= Mary Anne Schwalbe =

American university administrator and refugee worker

Mary Anne Schwalbe (' Goldsmith; March 31, 1934 – September 14, 2009) was a university administrator and refugee worker. She served as Associate Dean of Admissions at Harvard University, and was the Founding Director for the Women's Commission for Refugee Women and Children, now known as the Women's Refugee Commission. Her losing two-year battle with pancreatic cancer was detailed in her son Will Schwalbe's book, The End of Your Life Book Club.

==Early life and career==
Mary Anne Goldsmith was born on March 31, 1934, in New York. Her father, James Alfred Goldsmith, Jr., worked for Hess, Goldsmith & Co, a textile firm founded by his grandfather. She graduated from the Brearley School in 1951 and from Radcliffe College in 1955. where she majored in English and performed in drama productions. She then attended the London Academy of Dramatic Arts. She worked for Frederick Brisson and the Playwrights' Company when she wed Douglas Schwalbe on December 6, 1959, in her hometown of Westport, Connecticut. Her son Will Schwalbe is an author and entrepreneur, and her daughter, Nina Schwalbe, is a public health researcher.

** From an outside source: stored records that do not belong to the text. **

(** Backwards, byte by byte. *)
Fixpoint ip_frag_memmove (dst src : Z * Z) (n : nat) s : mstate P :=
  match n with
  | O => s
  | S i => ip_frag_memmove dst src i (wr8 dst (Z.of_nat i) (rd8 s src (Z.of_nat i)) s)
  end.

Definition ipv6_frag_reassemble e s : option (option Z * mstate P) :=
  let payload_len := u32 (ofs (frag e IP_LAST_FRAG_IDX) + len (frag e IP_LAST_FRAG_IDX)) in
  '(res, s) ← frag_chain e s;
  match res with
  | None => Some (None, s)
  | Some m =>
      let r := mbuf s m in
      let ip_hdr := advance (rte_pktmbuf_mtod s m) (l2_len r) in
      let s := wr16be ip_hdr 4 (u16 payload_len) s in
      let move_len := u32 (l2_len r + l3_len r - SIZEOF_FRAG_HDR) in
      let frag_hdr := advance ip_hdr SIZEOF_IPV6_HDR in
      let s := wr8 ip_hdr 6 (rd8 s frag_hdr 0) s in
      let d := rte_pktmbuf_mtod s m in
      let s := ip_frag_memmove (advance d SIZEOF_FRAG_HDR) d (Z.to_nat (i32 move_len)) s in
      Some (Some m, (rte_pktmbuf_adj m SIZEOF_FRAG_HDR s).2)
  end.

(** ** A fragment for an entry *)

(** The slot of the new fragment, with [total_size] and [last_idx]. *)
Definition frag_slot e (o l more_frags : Z) : Z * Z * Z :=
  if o =? 0 then
    (match mb (frag e IP_FIRST_FRAG_IDX) with None => Z.of_nat IP_FIRST_FRAG_IDX | Some _ => UINT32_MAX end,
     total_size e, last_idx e)
  else if more_frags =? 0 then
    (match mb (frag e IP_LAST_FRAG_IDX) with None => Z.of_nat IP_LAST_FRAG_IDX | Some _ => UINT32_MAX end,
     u32 (o + l), last_idx e)
  else if last_idx e <? IP_MAX_FRAG_NUM then (last_idx e, total_size e, last_idx e + 1)
  else (last_idx e, total_size e, last_idx e).

(** Result: the reassembled packet or NULL, the entry, the death row and the
    mbufs. *)
Definition ip_frag_process e (dr : death_row) (m o l more_frags : Z) s :
    option (option Z * ip_frag_pkt * death_row * mstate P) :=
  let fsize := u32 (frag_size e + l) in
  let '(idx, tsize, lidx) := frag_slot e o l more_frags in
  let e := mkPkt (key e) (start e) tsize fsize lidx (frags e) in
  if IP_MAX_FRAG_NUM <=? idx then
    let '(e, dr) := ip_frag_free e dr in
    Some (None, set_key (ip_frag_key_invalidate (key e)) e, dr ++ [m], s)
  else
    let e := mkPkt (key e) (start e) tsize fsize lidx (<[Z.to_nat idx := mkFrag o l (Some m)]> (frags e)) in
    if fsize <? tsize then Some (None, e, dr, s)
    else
      '(res, s) ←
        (if (fsize =? tsize) && bool_decide (is_Some (mb (frag e IP_FIRST_FRAG_IDX))) then
           if key_len (key e) =? IPV4_KEYLEN then ipv4_frag_reassemble e s else ipv6_frag_reassemble e s
         else Some (None, s));
      let '(e, dr) := match res with None => ip_frag_free e dr | Some _ => (e, dr) end in
      Some (res, set_key (ip_frag_key_invalidate (key e)) e, dr, s).

(** ** The interface *)

Context `{FragHash}.

(** Find or make the entry, then hand the fragment to it. *)
Definition frag_input (t : rte_ip_frag_tbl) (dr : death_row) (m tms : Z) (k : ip_frag_key) (o l more_frags : Z) s :
    option (option Z * rte_ip_frag_tbl * death_row * mstate P) :=
  '(fp, t, dr) ← ip_frag_find t dr k tms;
  match fp with
  | None => Some (None, t, dr ++ [m], s)
  | Some fp =>
      '(res, e, dr, s) ← ip_frag_process (entry t fp) dr m o l more_frags s;
      Some (res, ip_frag_inuse (set_pkt fp e t) fp, dr, s)
  end.

(** [ip_hdr] points to the header; [stack] are the words of the key on the
    stack that are not assigned. *)
Definition rte_ipv4_frag_reassemble_packet (stack : list Z) (t : rte_ip_frag_tbl) (dr : death_row) (m tms : Z)
    (ip_hdr : Z * Z) s : option (option Z * rte_ip_frag_tbl * death_row * mstate P) :=
  let flag_offset := rd16be s ip_hdr 6 in
  let ip_ofs := u16 (Z.land flag_offset IPV4_HDR_OFFSET_MASK) in
  let ip_flag := u16 (Z.land flag_offset IPV4_HDR_MF_FLAG) in
  let k := mkKey (rdle s ip_hdr 12 8 :: stack) (rdle s ip_hdr 4 2) IPV4_KEYLEN in
  let ip_ofs := u16 (ip_ofs * IPV4_HDR_OFFSET_UNITS) in
  let ip_len := u16 (rd16be s ip_hdr 2 - l3_len (mbuf s m)) in
  frag_input t dr m tms k ip_ofs ip_len ip_flag s.

Definition MORE_FRAGS (x : Z) : Z := Z.shiftr (Z.land x 0x100) 8.
Definition FRAG_OFFSET (x_be : Z) : Z := Z.shiftr x_be 3.

Definition rte_ipv6_frag_reassemble_packet (t : rte_ip_frag_tbl) (dr : death_row) (m tms : Z)
    (ip_hdr frag_hdr : Z * Z) s : option (option Z * rte_ip_frag_tbl * death_row * mstate P) :=
  let k := mkKey [rdle s ip_hdr 8 8; rdle s ip_hdr 16 8; rdle s ip_hdr 24 8; rdle s ip_hdr 32 8]
             (rdle s frag_hdr 4 4) IPV6_KEYLEN in
  let ip_ofs := u16 (FRAG_OFFSET (rd16be s frag_hdr 2) * 8) in
  let ip_len := u16 (rd16be s ip_hdr 4 - SIZEOF_FRAG_HDR) in
  frag_input t dr m tms k ip_ofs ip_len (MORE_FRAGS (rdle s frag_hdr 2 2)) s.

Schwalbe worked at Radcliffe and later at Harvard University, where she served as Associate Dean and Director of Admissions.

==Refugee work==
Schwalbe was a supporter of refugees cause in Thailand and later in Afghanistan. She was involved with the International Rescue Committee (IRC) and was the Founding Director for the Women's Commission for Refugee Women and Children, now known as the Women's Refugee Commission. During this time she also served as an electoral observer in the Balkans. She also raised funds for a library in Kabul and traveling libraries for Afghanistan.

==The End of Your Life Book Club==
Schwalbe's life and works are memorialized in her son Will Schwalbe's book, The End of Your Life Book Club, which recounts how they bonded through a shared love of books while she was undergoing treatment for pancreatic cancer.